NSW Nationals has decided to work with the state and federal governments to remove the current hurdles blocking the development of a new container terminal at the Port of Newcastle in New South Wales

09 July 2019 - 19:00

NSW Nationals has decided to work with the state and federal governments to remove the current hurdles blocking the development of a new container terminal at the Port of Newcastle in New South Wales.

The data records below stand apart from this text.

(** ** The extracted headers are in document order *)

Lemma sorted_app {A : Type} (R : A -> A -> Prop) (l1 l2 : list A) :
  StronglySorted R l1 -> StronglySorted R l2 ->
  (forall x y, In x l1 -> In y l2 -> R x y) ->
  StronglySorted R (l1 ++ l2).
Proof.
  induction l1 as [|a l1 IH]; intros H1 H2 H12; [exact H2|].
  cbn [app]. inversion H1 as [|? ? Hs Hf]; subst.
  constructor.
  - apply IH; [exact Hs|exact H2|]. intros; apply H12; [right|]; assumption.
  - apply Forall_app; split; [exact Hf|].
    apply Forall_forall; intros y Hy. apply H12; [left; reflexivity|exact Hy].
Qed.

Lemma same_line_sorted (c : Z) (hs : list Header) :
  (forall h, In h hs -> line h = c) -> StronglySorted by_line hs.
Proof.
  induction hs as [|h hs IH]; intro H; constructor.
  - apply IH. intros; apply H; right; assumption.
  - apply Forall_forall; intros h' Hh'. unfold by_line.
    rewrite (H h) by (left; reflexivity).
    rewrite (H h') by (right; assumption). lia.
Qed.

Lemma markdown_line_numbered : line_numbered markdown_line.
Proof.
  intros i ln h. unfold markdown_line.
  destruct (re_match markdown_pattern ln); cbn [In]; [|tauto].
  intros [<-|[]]; reflexivity.
Qed.

Lemma latex_line_numbered (patterns : list (regex * Z)) :
  line_numbered (latex_line patterns).
Proof.
  intros i ln h.
  induction patterns as [|[pattern lvl] rest IH]; cbn [latex_line In]; [tauto|].
  destruct (re_search pattern ln); [|exact IH].
  cbn [In]. intros [<-|Hin]; [reflexivity|exact (IH Hin)].
Qed.

Lemma book_line_numbered (patterns : list (regex * Z)) :
  line_numbered (book_line patterns).
Proof.
  intros i ln h.
  induction patterns as [|[pattern lvl] rest IH]; cbn [book_line In]; [tauto|].
  destruct (re_match pattern (strip ln)); [|exact IH].
  cbn [In]. intros [<-|[]]; reflexivity.
Qed.

Lemma plain_line_numbered : line_numbered plain_line.
Proof.
  intros i ln h. unfold plain_line. cbv zeta.
  match goal with |- In h (if ?b then _ else _) -> _ => destruct b end;
    cbn [In]; [|tauto].
  intros [<-|[]]; reflexivity.
Qed.

Lemma scan_from_sorted (body : Z -> str -> list Header) (lines : list str) :
  line_numbered body ->
  forall a : nat,
    let hs := flat_map (fun il : Z * str => body (fst il) (snd il))
                (combine (map Z.of_nat (seq a (List.length lines))) lines) in
    StronglySorted by_line hs /\
    forall h, In h hs -> Z.of_nat a + 1 <= line h <= Z.of_nat a + len lines.
Proof.
  intro Hb. unfold len.
  induction lines as [|ln rest IH]; intro a; cbv zeta.
  - cbn. split; [constructor|tauto].
  - cbn [List.length seq map combine flat_map fst snd].
    destruct (IH (S a)) as [IHs IHb]. split.
    + apply sorted_app.
      * apply (same_line_sorted (Z.of_nat a + 1)). intros h Hh.
        exact (Hb _ _ _ Hh).
      * exact IHs.
      * intros x y Hx Hy. unfold by_line.
        rewrite (Hb _ _ _ Hx). specialize (IHb y Hy). lia.
    + intros h Hh. apply in_app_or in Hh. destruct Hh as [Hh|Hh].
      * rewrite (Hb _ _ _ Hh). lia.
      * specialize (IHb h Hh). lia.
Qed.

Lemma scan_lines_sorted (body : Z -> str -> list Header) (lines : list str) :
  line_numbered body ->
  StronglySorted by_line (scan_lines body lines) /\
  forall h, In h (scan_lines body lines) -> 1 <= line h <= len lines.
Proof.
  intro Hb. unfold scan_lines. rewrite enumerate_combine.
  destruct (scan_from_sorted body lines Hb 0) as [Hs Hl].
  split; [exact Hs|]. intros h Hh. specialize (Hl h Hh). lia.
Qed.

Welcoming the new policy passed by NSW Nationals members, Port of Newcastle CEO Craig Carmody said: 'The Newcastle Container Terminal -an estimated A$1.8 billion (US$1.25. billion) development to be entirely funded by private investors -will deliver more jobs in regional NSW, a reduction in unnecessary road and rail movements in and out of Sydney, and cheaper freight costs for importers and exporters across the state.'



A study last year by Deloitte Access Economics showed that the port's catchment area presently generates 500,000 laden TEU annually and could ease congestion at the Port of Sydney, reported Sydney's Transport & Logistics News.



As the only east coast port connected to the Inland Rail as part of the first stage, the Port of Newcastle would be able to transfer more cargo onto the tracks via the Hunter region's rail network.



Complemented by rail infrastructure directly to the berth, the port of Newcastle will offer a more competitive and reliable alternative for New South Wales.



NSW Nationals More branch chairman Brendan Moylan welcomed the party's recognition of the need for growers across the state to have access to an efficient supply chain in bid to be competitive in international markets.



'Growers estimate that the cost of shipping grains and pulses such as chickpeas would fall by as much as A$20 per tonne if they were exported via container from Newcastle rather than Brisbane,' said Mr Moylan. 'Over a decade, that translates to about A$500 million of economic benefit to north west NSW alone.